= Raw data =
%%
Definition restore_settings_after_reset (settings : RadioSettings) (r : Radio) : Radio :=
  {| driver := driver r; data_pin := data_pin r; cached := {|
       detection_threshold_db := quantize_detection_threshold_db (detection_threshold_db settings);
       magn_target := Z.min (magn_target settings) MAGN_TARGET_MAX;
       channel_bandwidth_index :=
         Z.min (channel_bandwidth_index settings) CHANNEL_BANDWIDTH_MAX_INDEX;
       carrier_sense_threshold := Z.min (carrier_sense_threshold settings) CARRIER_SENSE_MAX |} |}.

Definition set_detection_threshold (db : Z) : R unit :=
  let quantized_db := quantize_detection_threshold_db db in
  calls [SetRadioMode Idle; SetFilterLength (decision_boundary_for_threshold quantized_db);
         SetRadioMode Receive];;
  cache (fun s => with_threshold s quantized_db).
Definition set_filter_level (level : Z) : R unit :=
  let clamped_level := Z.min level MAGN_TARGET_MAX in
  calls [SetRadioMode Idle; SetMagnTarget (target_amplitude_for_level clamped_level);
         SetRadioMode Receive];;
  cache (fun s => with_magn s clamped_level).
Definition set_channel_bandwidth_index (index : Z) : R unit :=
  let clamped_index := Z.min index CHANNEL_BANDWIDTH_MAX_INDEX in
  calls [SetRadioMode Idle; SetChannelBandwidth (channel_bandwidth_hz clamped_index);
         SetRadioMode Receive];;
  cache (fun s => with_bandwidth s clamped_index).
Definition set_carrier_sense_threshold (threshold : Z) : R unit :=
  let clamped_threshold := Z.min threshold CARRIER_SENSE_MAX in
  calls [SetRadioMode Idle; SetCarrierSense clamped_threshold; SetRadioMode Receive];;
  cache (fun s => with_carrier_sense s clamped_threshold).

Definition get_detection_threshold (r : Radio) : Z :=
  quantize_detection_threshold_db (detection_threshold_db (cached r)).
Definition get_filter_level (r : Radio) : Z := magn_target (cached r).
Definition get_channel_bandwidth_index (r : Radio) : Z := channel_bandwidth_index (cached r).
Definition get_carrier_sense_threshold (r : Radio) : Z := carrier_sense_threshold (cached r).

Definition apply_settings (settings : RadioSettings) : R unit :=
  set_detection_threshold (detection_threshold_db settings);;
  set_filter_level (magn_target settings);;
  set_channel_bandwidth_index (channel_bandwidth_index settings);;
  set_carrier_sense_threshold (carrier_sense_threshold settings).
%%
= What to work on =
Repeat the material above exactly and in full.

= Problem solution =
Definition restore_settings_after_reset (settings : RadioSettings) (r : Radio) : Radio :=
  {| driver := driver r; data_pin := data_pin r; cached := {|
       detection_threshold_db := quantize_detection_threshold_db (detection_threshold_db settings);
       magn_target := Z.min (magn_target settings) MAGN_TARGET_MAX;
       channel_bandwidth_index :=
         Z.min (channel_bandwidth_index settings) CHANNEL_BANDWIDTH_MAX_INDEX;
       carrier_sense_threshold := Z.min (carrier_sense_threshold settings) CARRIER_SENSE_MAX |} |}.

Definition set_detection_threshold (db : Z) : R unit :=
  let quantized_db := quantize_detection_threshold_db db in
  calls [SetRadioMode Idle; SetFilterLength (decision_boundary_for_threshold quantized_db);
         SetRadioMode Receive];;
  cache (fun s => with_threshold s quantized_db).
Definition set_filter_level (level : Z) : R unit :=
  let clamped_level := Z.min level MAGN_TARGET_MAX in
  calls [SetRadioMode Idle; SetMagnTarget (target_amplitude_for_level clamped_level);
         SetRadioMode Receive];;
  cache (fun s => with_magn s clamped_level).
Definition set_channel_bandwidth_index (index : Z) : R unit :=
  let clamped_index := Z.min index CHANNEL_BANDWIDTH_MAX_INDEX in
  calls [SetRadioMode Idle; SetChannelBandwidth (channel_bandwidth_hz clamped_index);
         SetRadioMode Receive];;
  cache (fun s => with_bandwidth s clamped_index).
Definition set_carrier_sense_threshold (threshold : Z) : R unit :=
  let clamped_threshold := Z.min threshold CARRIER_SENSE_MAX in
  calls [SetRadioMode Idle; SetCarrierSense clamped_threshold; SetRadioMode Receive];;
  cache (fun s => with_carrier_sense s clamped_threshold).

Definition get_detection_threshold (r : Radio) : Z :=
  quantize_detection_threshold_db (detection_threshold_db (cached r)).
Definition get_filter_level (r : Radio) : Z := magn_target (cached r).
Definition get_channel_bandwidth_index (r : Radio) : Z := channel_bandwidth_index (cached r).
Definition get_carrier_sense_threshold (r : Radio) : Z := carrier_sense_threshold (cached r).

Definition apply_settings (settings : RadioSettings) : R unit :=
  set_detection_threshold (detection_threshold_db settings);;
  set_filter_level (magn_target settings);;
  set_channel_bandwidth_index (channel_bandwidth_index settings);;
  set_carrier_sense_threshold (carrier_sense_threshold settings).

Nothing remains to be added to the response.